Separate names with a comma.
Discussion in 'Off-Topic' started by Jeremy, Mar 12, 2020.
Also 1 new death here in Linn County.
In addition to the one from earlier?
Not much new in the governor's presser today outside of reporting the new numbers.
Today had lower case numbers than the last few days which is somewhat encouraging.
I would agree but, I'll be happier when we get 3-4 days of tends in fewer numbers
You 2 arent allowed to talk to each other in back to back posts. Thought Rulzzz was talking to himself.
So it's not Greenwich, CT? I just thought it was a classier way to say Eastern Standard.
It looks like yesterday may have been an outlier if tomorrow’s are done. Would be a hold at least.
Though to be fair below our avatars Riceville is a bookie and SuperFanatic and I am not.
You are The SuperFanatic though!
They’re still not expecting to peak for 2 weeks.
If Rulzzz ever opts for super fanatic status and becomes a bookie, we're screwed!
But a well-deserved screwing!
Can someone give me a medical answer here? If the average incubation time is 5.3 days, with a 98% chance after 11.5 days, where are all of the new cases coming from? Not tests that were taken a week ago and published now, but the actual cases? Most things have been shut down for two weeks, and with the exception of the grocery store or fast food, how is this being spread that the peak is still "two weeks out"?
Are grocery stores and hyvee spreading it, is the incubation time longer than what doctors have thought, or something else? Is the peak is in two weeks that means the majority haven't even caught it yet.
Just a guess, but I suspect people (college students AND families) returning from spring break trips are starting some of the new outbreaks in the region.
The easy answer is to imagine how much worse it would be by doing nothing. The more complicated answer involves the r naught (usually written as r⌀) which for SARS-CoV-2 is generally believed to be somewhere around 2.4 right now. This means that every person infected passes it on to an average of 2.4 people. Then those people 2.4 each pass it on to 2.4 people and so on. So even after restrictions are put in place, there are still people out there passing it on. For comparison, the Spanish flu of 1918 is believed to have had an r⌀ of +/- 1.8, the measles virus was around 12 (twelve, not 1.2) or 14 IIRC.
That 2 week comment seemed to be in regards to peak deaths. It seems like for people who die they do so a week or more after symptoms appear. Add that to a nearly one week incubation period and I guess that would mean we are expecting those people are contracting the virus right about now. Agreed that still seems odd that we may be at peak contraction now when lots of things have already been closed for a couple weeks.

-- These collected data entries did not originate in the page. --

(* ===== verification/ParamInit.v ===== *)
(** * Start-up of the parameter manager: [tls_param_init]

    What a start-up loads from the two partitions and how it restores the
    damaged ones. *)
From S2P Require Import Prelude CMonad Checksum FlsDriver CrcHard Storage ParamData Param ParamImage ParamSpec.

(** The sizes and the checksum are not to be computed by conversion. *)
#[local] Opaque zeros sizeof_param_flash sizeof_sys_param Crc32.get_crc32 seal factory_params.

(** ** What start-up should do *)

(** Loading an image over the current one; an image of another length (an
    older or newer layout) is copied without its checksum. *)
Definition load (cur l : list Z) : list Z :=
  if get_length l =? sizeof_param_flash then l else memcpy_at 0 (take (Z.to_nat (get_length l - 4)) l) cur.

Definition newer (cur l : list Z) : bool := (get_magic cur =? 0) || (get_modify_count cur <? get_modify_count l).

Definition keep (cur l : list Z) : list Z := if accepts l && newer cur l then load cur l else cur.

Definition scanned (l0 l1 : list Z) : list Z := keep (keep zeros l0) l1.

(** A partition as this firmware leaves it, and one that is either that or
    recognisably damaged. *)
Definition own (i : Z) (l : list Z) : Prop := intact l /\ get_partition_num l = i.
Definition sane (i : Z) (l : list Z) : Prop := readable l /\ (accepts l = true -> own i l).

Definition boot_params (l0 l1 : list Z) : list Z :=
  match accepts l0, accepts l1 with
  | true, true => if get_modify_count l0 <? get_modify_count l1 then parameters l1 else parameters l0
  | true, false => parameters l0
  | false, true => parameters l1
  | false, false => factory_params
  end.

Lemma own_sane i l : own i l -> sane i l.
Proof. intros [Hi Hp]. split; [by apply intact_accepts|done]. Qed.

Lemma load_own i cur l : own i l -> load cur l = l.
Proof. intros [(_ & Hl & _) _]. unfold load. by rewrite Hl, Z.eqb_refl. Qed.

Lemma newer_zeros l : newer zeros l = true.
Proof. reflexivity. Qed.

Lemma newer_own i cur l : own i cur -> newer cur l = (get_modify_count cur <? get_modify_count l).
Proof. intros [(Hm & _ & _) _]. unfold newer. by rewrite Hm. Qed.

Lemma load_ok cur l : img_ok cur -> img_ok l -> img_ok (load cur l).
Proof.
  intros [Hc Hcb] [Hl Hlb]. unfold load. destruct (_ =? _); [done|].
  split; [by rewrite length_memcpy_at|]. apply memcpy_bytes_ok; [by apply Forall_take|done].
Qed.

Lemma keep_ok cur l : img_ok cur -> img_ok l -> img_ok (keep cur l).
Proof. intros Hc Hl. unfold keep. destruct (_ && _); [by apply load_ok|done]. Qed.

Lemma scanned_own l0 l1 :
  sane 0 l0 -> sane 1 l1 ->
  scanned l0 l1 =
    match accepts l0, accepts l1 with
    | true, true => if get_modify_count l0 <? get_modify_count l1 then l1 else l0
    | true, false => l0
    | false, true => l1
    | false, false => zeros
    end.
Proof.
  intros [_ H0] [_ H1]. unfold scanned, keep. rewrite newer_zeros, andb_true_r.
  destruct (accepts l0); destruct (accepts l1); cbn [andb]; rewrite ?newer_zeros;
    rewrite ?(load_own 0 zeros l0) by auto; rewrite ?(newer_own 0 l0) by auto;
    repeat rewrite ?(load_own 1 _ l1) by auto; done.
Qed.

Definition dmg (l : list Z) : Z := if accepts l then 0 else 1.

Section init.
Context {F : Type} `{FlashStoreLaws F} `{CrcEngineLaws} `{Statics}.
Implicit Types s : par F.

Abbreviation bytes_of s := (fs_byte (store s)).
Abbreviation map_of s := (fs_map (store s)).
Abbreviation low s := (fs_low (store s)).

(** ** The scan *)

Lemma on_crypto_spec {A} (m : M gpsec A) s (Q : A -> par F -> Prop) :
  par_ok s ->
  wp m (crypto s) (fun a c' => gpsec_ok c' /\
    (forall s', par_step nowhere s s' -> store s' = store s -> flash_param s' = flash_param s -> Q a s')) ->
  wp (on_crypto m) s Q.
Proof.
  intros [K1 K2 K3 K4] (a & c' & Hm & Hc & HQ)%wp_run. unfold on_crypto. apply wp_zoom. rewrite Hm.
  apply HQ; try done. split; try done. by apply fs_step_refl.
Qed.

(** The hardware CRC of a block is the software one. *)
Lemma hw_crc_spec l n s (Q : Z -> par F -> Prop) :
  par_ok s -> bytes_ok l -> 0 <= n <= 0xFFFF -> n <= zlen l ->
  (forall v s', par_step nowhere s s' -> store s' = store s -> flash_param s' = flash_param s ->
     u32 (Z.lnot v) = Crc32.get_crc32 (take (Z.to_nat n) l) -> Q v s') ->
  wp (hw_crc l n) s Q.
Proof.
  intros K Hb Hn Hl HQ. unfold hw_crc. apply wp_bind, on_crypto_spec; [done|].
  apply crc_update_spec; [apply K|lia|done|done|done|]. intros c' Hc' _. split; [done|].
  intros s' T Hst Hfp. apply wp_ret, HQ; [done|done|done|].
  assert (Hb' : bytes_ok (take (Z.to_nat n) l)) by by apply Forall_take.
  rewrite Crc32Facts.get_crc32_is_ref by done. apply Crc32Facts.u32_lnot, Crc32Facts.ref_reg_bounds; [lia|done].
Qed.

Lemma set_image_spec img s (Q : unit -> par F -> Prop) :
  par_ok s -> img_ok img ->
  (forall s', par_step nowhere s s' -> store s' = store s -> flash_param s' = img -> Q tt s') ->
  wp (set_flash_param (fun _ => img)) s Q.
Proof. intros K Hi HQ. by apply set_flash_param_spec. Qed.

Definition scan_next (x : scan) (l : list Z) : scan :=
  if accepts l then Scan (sc_i x + 1) (sc_damaged x) (is_damage x) (tryrestore x) zeros
  else Scan (sc_i x + 1) (sc_damaged x + 1) (mark (sc_i x) (is_damage x)) (tryrestore x) l.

Makes you wonder what this will do to health care costs going forward.
How many people that have to be in an ICU for weeks are going to have financial issues going forward? Who's paying for all these medical costs?
It's a jab at the current health insurance system. People that don't have health insurance have died from Covid because they couldn't pay for treatment. I'm curious what health insurance covers for people that have extended ICU stays. Someone has to pay for it. The government doesn't pay for it.
A new analysis from the Kaiser Family Foundation estimates that the average cost of COVID-19 treatment for someone with employer insurance—and without complications—would be about $9,763. Someone whose treatment has complications may see bills about double that: $20,292. (The researchers came up with those numbers by examining average costs of hospital admissions for people with pneumonia.)